• [EXERCISE DIRECTIONS]
Copy out each line below in which the string "rewrite" appears.

SOURCE DATA START

(** The peak of the waveform, over the reals. *)
Lemma waveform_peak (spectrum : list R) (wavetable_size : Z) :
  Forall (fun x => 0 <= x) spectrum ->
  (0 < wavetable_size)%Z -> Z.even wavetable_size = true ->
  let kept := firstn (Z.to_nat (wavetable_size / 2)) spectrum in
  exists w peak,
    waveform spectrum wavetable_size = Ok w
    /\ Z.of_nat (length w) = wavetable_size
    /\ Np.max (Np.abs w) = Ok peak
    /\ peak <= 1
    /\ (Exists (fun x => x <> 0) kept -> peak = 1)
    /\ (Forall (fun x => x = 0) kept -> peak = 0).
Proof.
  intros Hnonneg HN Heven kept.
  destruct (complex_spectrum_of_returns spectrum wavetable_size HN)
    as (X & HX); [now left|].
  assert (H1 : (1 <= wavetable_size)%Z) by lia.
  destruct (waveform_cases _ _ _ H1 Hnonneg HX)
    as (w & Hw & Hlen & Hone & Hzero). fold kept in Hone, Hzero.
  exists w.
  destruct (List.Exists_dec (fun x => x <> 0) kept) as [Hex|Hnex].
  { intros x. destruct (Req_dec_T x 0); [right|left]; tauto. }
  - exists 1. repeat split; try tauto; try lia; try lra.
    intros Hall. apply List.Exists_exists in Hex.
    destruct Hex as (x & Hx & Hx0). rewrite List.Forall_forall in Hall.
    now apply Hall in Hx.
  - assert (Hall : Forall (fun x => x = 0) kept).
    { apply List.Forall_forall. intros x Hx.
      destruct (Req_dec x 0) as [E|E]; [exact E|].
      exfalso. apply Hnex. apply List.Exists_exists. now exists x. }
    exists 0. destruct (Hzero Hall) as (_ & _ & Hpk).
    repeat split; try tauto; try lia; try lra.
Qed.


(** *** The waveform as float64 values

    [normalize] divides only by a positive peak, so every sample it
    returns is finite, and the values are those of [peak_normalized]. *)

Lemma true_divide_finite (x d : R) :
  d <> 0 -> true_divide x d = Finite (x / d).
Proof.
  intros Hd. unfold true_divide. destruct (Req_EM_T d 0); [contradiction|].
  reflexivity.
Qed.


Lemma normalize_finite (wavetable : list R) :
  normalize wavetable
  = let* w := peak_normalized wavetable in Ok (map Finite w).
Proof.
  unfold normalize, peak_normalized.
  destruct (Np.max (Np.abs wavetable)) as [peak|e]; cbn [Py.bind];
    [|reflexivity].
  destruct (Rlt_dec 0 peak) as [Hpos|_]; cbn [Py.bind]; [|reflexivity].
  f_equal. rewrite map_map. apply map_ext. intros x.
  apply true_divide_finite. lra.
Qed.

Lemma create_wavetable_finite (spectrum : list R) (wavetable_size : Z) :
  create_wavetable_from_spectrum spectrum wavetable_size
  = let* w := waveform spectrum wavetable_size in Ok (map Finite w).
Proof.
  unfold create_wavetable_from_spectrum, waveform.
  destruct (complex_spectrum_of spectrum wavetable_size); cbn [Py.bind];
    [|reflexivity].
  destruct (ifft_real a); cbn [Py.bind]; [|reflexivity].
  apply normalize_finite.
Qed.

Lemma create_wavetable_Ok (spectrum : list R) (wavetable_size : Z)
    (v : list float64) :
  create_wavetable_from_spectrum spectrum wavetable_size = Ok v ->
  exists w, waveform spectrum wavetable_size = Ok w /\ v = map Finite w.
Proof.
  rewrite create_wavetable_finite.
  destruct (waveform spectrum wavetable_size) as [w|e]; cbn [Py.bind];
    [|discriminate].
  intros [= <-]. now exists w.
Qed.

Lemma create_wavetable_Raise (spectrum : list R) (wavetable_size : Z)
    (e : py_error) :
  create_wavetable_from_spectrum spectrum wavetable_size = Raise e
  <-> waveform spectrum wavetable_size = Raise e.
Proof.
  rewrite create_wavetable_finite.
  destruct (waveform spectrum wavetable_size) as [w|e']; cbn [Py.bind];
    split; intros H; try discriminate; injection H as ->; reflexivity.
Qed.

(** A run on a concrete spectrum: one unit bin gives the constant waveform
    at peak 1. *)
Example create_wavetable_constant :
  create_wavetable_from_spectrum [1] 2 = Ok [Finite 1; Finite 1].
Proof. now rewrite create_wavetable_finite, waveform_constant. Qed.

(** C1 (amended): for a non-negative spectrum and an even positive
    [wavetable_size] the waveform has exactly [wavetable_size] samples, all
    finite, and a peak absolute amplitude of at most 1; the peak is 1 when
    one of the first [wavetable_size // 2] bins, the ones the code keeps,
    is non-zero, and 0 when all of them are zero. *)
Theorem create_wavetable_peak (spectrum : list R) (wavetable_size : Z) :
  Forall (fun x => 0 <= x) spectrum ->
  (0 < wavetable_size)%Z -> Z.even wavetable_size = true ->
  let kept := firstn (Z.to_nat (wavetable_size / 2)) spectrum in
  exists w peak,
    create_wavetable_from_spectrum spectrum wavetable_size
    = Ok (map Finite w)
    /\ Z.of_nat (length w) = wavetable_size
    /\ Np.max (Np.abs w) = Ok peak
    /\ peak <= 1
    /\ (Exists (fun x => x <> 0) kept -> peak = 1)
    /\ (Forall (fun x => x = 0) kept -> peak = 0).
Proof.
  intros Hnonneg HN Heven kept.
  destruct (waveform_peak spectrum wavetable_size Hnonneg HN Heven)
    as (w & peak & Hw & Hrest).
  exists w, peak. split; [|exact Hrest].
  rewrite create_wavetable_finite, Hw. reflexivity.
Qed.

SOURCE DATA END

• [ANSWER FOR THE TASK]
    destruct Hex as (x & Hx & Hx0). rewrite List.Forall_forall in Hall.
  f_equal. rewrite map_map. apply map_ext. intros x.
  rewrite create_wavetable_finite.
  rewrite create_wavetable_finite.
Proof. now rewrite create_wavetable_finite, waveform_constant. Qed.
  rewrite create_wavetable_finite, Hw. reflexivity.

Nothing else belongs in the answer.